Вертолёт упал недавно. Очень недавно. Земля вокруг ещё дымилась — тонкие струйки пара поднимались из трещин и воронок. Кое-где тлели листья. И было абсолютно, неестественно тихо. Даже птицы замолкли.
Соловьёва замерла на краю поляны, ловя ртом воздух. Первая мысль — бежать. Спасаться. Она — беглая зэчка, и если этот вертолёт с военными, с ментами, с кем угодно — её найдут, и тогда не будет ни мамы, ни прощания, ничего. Вторая мысль была тише, но тяжелее: там могли быть люди. Живые.
Она шагнула. И ещё. Ботинки хрустели по спекшейся земле, оставляя чёткие отпечатки — плевать, не маскировка сейчас. Вертолёт был военный. Уже ближе она разглядела звёзды на обломках крыльев — транспортный Ми-8, но какой-то странный, с дополнительными антеннами и затемнёнными стёклами. Спецборт. Охрененно. Сбежала, называется.
Она обошла его с хвостовой части. Кабина пилотов была смята в гармошку — лобовое стекло разбито вдребезги, внутри темно. Она заглянула внутрь и сразу пожалела.
Пилот и штурман были мертвы. Не нужно быть медиком, чтобы это понять — тела неестественно скручены, одно из них наполовину выброшено наружу, лицо разбито в кровавую маску. Она отвернулась, подавляя рвотный позыв. Её тошнило от вида крови всегда — ещё с того автобуса.
Дальше — десантный отсек. Борта разодраны, кресла вырваны с корнем. Но среди обломков она заметила движение.
Сердце ухнуло куда-то в желудок. Она перелезла через погнутую дверь, оцарапав щёку об острый металл, и увидела его.
Мужчина. Лет сорока, в чёрном комбинезоне без опознавательных знаков, лежал на боку, придавленный каким-то ящиком. Его нога была вывернута под неестественным углом, но глаза — живые, огромные, с расширенными зрачками — смотрели прямо на неё. Он дышал часто и мелко, губы шевелились, но звука не было.

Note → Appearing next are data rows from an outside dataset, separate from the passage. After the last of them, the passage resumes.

(** What the first steps of a new account keep: they write edges and one
    membership. *)
Lemma spec_newcomer {R X} `{RR : Redis R} (P : adb -> Prop) (Q : outcome X -> adb -> Prop) e inviter uin d
    (k : unit -> A (R := R) X) :
  (forall d f, P d -> P (on_acore (set_group_members f) d)) -> (forall d f, P d -> P (on_contacts f d)) -> P d ->
  (forall d1, P d1 -> spec d1 (k tt) Q) -> (forall x d1, P d1 -> Q (Raise x) d1) ->
  spec d (bind (meet_founder e uin) (fun _ => bind (meet_inviter inviter uin) (fun _ => bind (join_beta e uin) k))) Q.
Proof.
  intros Hm Hc H Hk Hr. assert (He : forall a b d, P d -> P (add_edges a b d).2).
  { intros a b d1 H1. unfold add_edges. repeat case_match; simpl; auto. }
  assert (Hstep : forall Y Z (m : A (R := R) Y) (l : Y -> A Z) (Q' : outcome Z -> adb -> Prop) d1, spec d1 m (fun _ d' => P d') ->
    (forall y d2, P d2 -> spec d2 (l y) Q') -> (forall x d2, P d2 -> Q' (Raise x) d2) -> spec d1 (bind m l) Q').
  { intros Y Z m l Q' d1 H1 H2 H3. apply spec_bind. eapply spec_weaken; [exact H1|]. intros [y|x] d2 ?; auto. }
  apply Hstep; [|intros _ d1 H1|done].
  { unfold meet_founder. apply spec_get. destruct (_ && _); [|by apply spec_ret]. apply spec_commit. auto. }
  apply Hstep; [|intros _ d2 H2|done].
  { unfold meet_inviter. destruct inviter as [i|]; [|by apply spec_ret]. destruct (i =? 0); [by apply spec_ret|].
    apply spec_get. assert (Hx : P (connect_inviter i uin d1).2) by (unfold connect_inviter; repeat case_match; simpl; auto).
    destruct (connect_inviter i uin d1) as [[] d']; [by apply spec_commit|by apply spec_ret]. }
  apply Hstep; [|intros [] d3 H3; auto|done].
  unfold join_beta. cbv zeta. destruct (_ =? 0); [by apply spec_ret|]. apply spec_get.
  destruct (groups _ !! _) as [g|]; [|by apply spec_ret]. destruct (has_member _ _ _); [by apply spec_raise|].
  apply spec_commit_bind, spec_quiet; [apply quiet_send|]. auto.
Qed.
(* ===== verification/AccountsDoor.v ===== *)
(** * Getting in, and changing keys

    What [register], [reissue] and [guest_join] of [Accounts] ask for before
    they write: a voucher or an invite on an island that is not open, a number
    that is free and not scarce (or promised, or held elsewhere), the old key's
    signature over exactly the change.  Then the routes at work on a small
    island: witnesses, and two ways around a check on a key's spelling. *)

From stdpp Require Import base list sorting gmap strings pretty.
From Stdlib Require Import ZArith Lia Ascii.
From S2P Require Import Prelude Text Uin Storage Redis RateLimit GuestPolicy Sessions GroupLogStore QueueDrain Devices Gates Bytes KeyStorage Voucher Rooms KeyProof Accounts AccountsAuth.

(** ** What a request spends *)

(** The vouchers and the invites. *)
Definition creds (d : adb) : gset string * list Invite := (spent_nonces d, invite_rows d).

Lemma creds_user u f d : creds (set_user u f d) = creds d.
Proof. done. Qed.
Lemma creds_account u f d : creds (set_account u f d) = creds d.
Proof. unfold set_account. by case_bool_decide. Qed.
Lemma creds_keys u f d : creds (set_key_columns u f d) = creds d.
Proof. unfold set_key_columns. by case_bool_decide. Qed.
Lemma creds_clear u d : creds (clear_guest_columns u d) = creds d.
Proof. unfold clear_guest_columns. by rewrite creds_account. Qed.
Lemma creds_badge u k d : creds (grant_badge u k d) = creds d.
Proof.
  unfold grant_badge. destruct (users _ !! _) as [x|]; [|done]. cbv zeta. destruct (truthy _); by rewrite ?creds_user, creds_account.
Qed.
Lemma creds_retire u a d : creds (retire_bearers_before_proof u a d).2 = creds d.
Proof.
  unfold retire_bearers_before_proof. cbv zeta. set (b := bool_decide _ && _). set (d1 := if b then _ else d).
  assert (E : creds d1 = creds d) by (unfold d1; destruct b; [apply creds_account|done]).
  destruct (b || a); [|exact E]. destruct (bump_uin_epoch _ _). exact E.
Qed.
Lemma creds_insert u x ik sk a d d' : insert_user u x ik sk a d = Ok d' -> creds d' = creds d.
Proof. unfold insert_user. case_bool_decide; [done|]. by intros [= <-]. Qed.
Lemma update_slot_inv uin slot blob v d d' g :
  sim d g -> update_slot uin slot blob v d = Some d' ->
  v = seen (past g uin slot) /\ sim d' (g_wrote g uin slot (Some blob)).
Proof.
  intros Hs. unfold update_slot. destruct (d !! (uin, slot)) as [r|] eqn:E; [|done].
  destruct (Z.eqb_spec (v_version r) v) as [<-|]; [|done]. intros [= <-].
  pose proof (sim_version d g uin slot Hs) as Hv. unfold current_version in Hv. rewrite E in Hv. split; [done|].
  rewrite Hv. by apply sim_wrote.
Qed.

Lemma tombstone_slot_inv uin slot v d d' g :
  sim d g -> tombstone_slot uin slot v d = Some d' ->
  v = seen (past g uin slot) /\ sim d' (g_wrote g uin slot None).
Proof.
  intros Hs. unfold tombstone_slot. destruct (d !! (uin, slot)) as [r|] eqn:E; [|done].
  destruct (Z.eqb_spec (v_version r) v) as [<-|]; [|done]. simpl. case_match; [|done]. intros [= <-].
  pose proof (sim_version d g uin slot Hs) as Hv. unfold current_version in Hv. rewrite E in Hv. split; [done|].
  rewrite Hv. by apply sim_wrote.
Qed.

Lemma vstep_refines s l s' g :
  vstep s l s' -> sim (vs_tab s) g -> exists g', gstep g l g' /\ sim (vs_tab s') g'.
Proof.
  destruct 1; simpl; intros Hs; try (exists g; split; [constructor|done]).
  - eapply insert_slot_inv in H as [E1 E2]; [|done]. eexists. split; [|exact E2]. rewrite <-E1. constructor.
  - match goal with H : update_slot _ _ _ _ _ = _ |- _ => eapply update_slot_inv in H as [-> E2]; [|done] end. eexists. split; [|exact E2]. constructor.
  - eapply tombstone_slot_inv in H as [-> E2]; [|done]. eexists. split; [|exact E2]. constructor.
  - exists g. split; [|done]. rewrite (sim_version _ _ _ _ Hs). constructor.
  - exists g. split; [|done]. rewrite (sim_version _ _ _ _ Hs), (sim_content _ _ _ _ Hs). constructor.
  - eexists. split; [constructor|by apply sim_emptied].
  - eexists. split; [by constructor|by apply sim_moved].
Qed.

(** An initial register for a table: all that is known of the past of a slot is
    how much of it there is and how it ended. *)
Definition vault_wf (d : vault) : Prop := forall k r, d !! k = Some r -> 1 <= v_version r.

Definition first_vault (k : Z * string) : vault_id * string := ((k.1, O), k.2).
Definition ledger_of (d : vault) : ledger :=
  mkLedger ∅ 1 (kmap first_vault
    ((fun r => replicate (Z.to_nat (v_version r) - 1) None ++ [v_blob r]) <$> d)).

Lemma sim_start d : vault_wf d -> sim d (ledger_of d).
Proof.
  intros Hd. assert (Inj eq eq first_vault) by (intros [] []; unfold first_vault; naive_solver).
  assert (Hl : forall u s, g_hist (ledger_of d) !! ((u, O), s) =
                 (fun r => replicate (Z.to_nat (v_version r) - 1) None ++ [v_blob r]) <$> d !! (u, s)).
  { intros u s. unfold ledger_of. simpl. change ((u, O), s) with (first_vault (u, s)). rewrite lookup_kmap by done. apply lookup_fmap. }
  split; [split|].
  - intros u u' E. by injection E.
  - intros u. change (0 < 1)%nat. lia.
  - intros u n s Hn. simpl in *. apply lookup_kmap_None; [done|]. intros [u' s'] E. unfold first_vault in E. simplify_eq. lia.
  - intros u s. unfold past. change (vault_of (ledger_of d) u) with (u, O). rewrite Hl.
    destruct (d !! (u, s)) as [r|] eqn:E; [|done]. simpl. rewrite row_of_snoc. f_equal. destruct r as [b v]. simpl. f_equal.
    unfold seen. rewrite length_replicate. apply Hd in E. simpl in E. lia.
Qed.

Lemma vault_refines_run d P t s :
  vault_wf d -> vtrace (mkV d P) t s -> exists g, gtrace (ledger_of d) t g /\ sim (vs_tab s) g.
Proof.
  intros Hd Ht. assert (Hs : sim (vs_tab (mkV d P)) (ledger_of d)) by by apply sim_start.
  revert Hs. generalize (ledger_of d). induction Ht as [s|s l s1 t s2 Hst _ IH]; intros g Hs.
  - exists g. split; [constructor|done].
  - destruct (vstep_refines _ _ _ _ Hst Hs) as (g1 & Hg & Hs1). destruct (IH _ Hs1) as (g2 & Hg2 & Hs2).
    exists g2. split; [by econstructor|done].
Qed.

— Тихо, тихо, — сказала она, падая на колени рядом. Голос прозвучал чужой — хриплый, прокуренный, совсем не женский. — Я помогу.
Она попыталась сдвинуть ящик — тяжёлый, зараза. Не поддался. Тогда она нашла кусок арматуры, сунула под край, навалилась всем телом. Ящик сдвинулся на пару сантиметров — мужчина застонал, хрипло, по-звериному, и этот стон разрезал тишину поляны острее сирены.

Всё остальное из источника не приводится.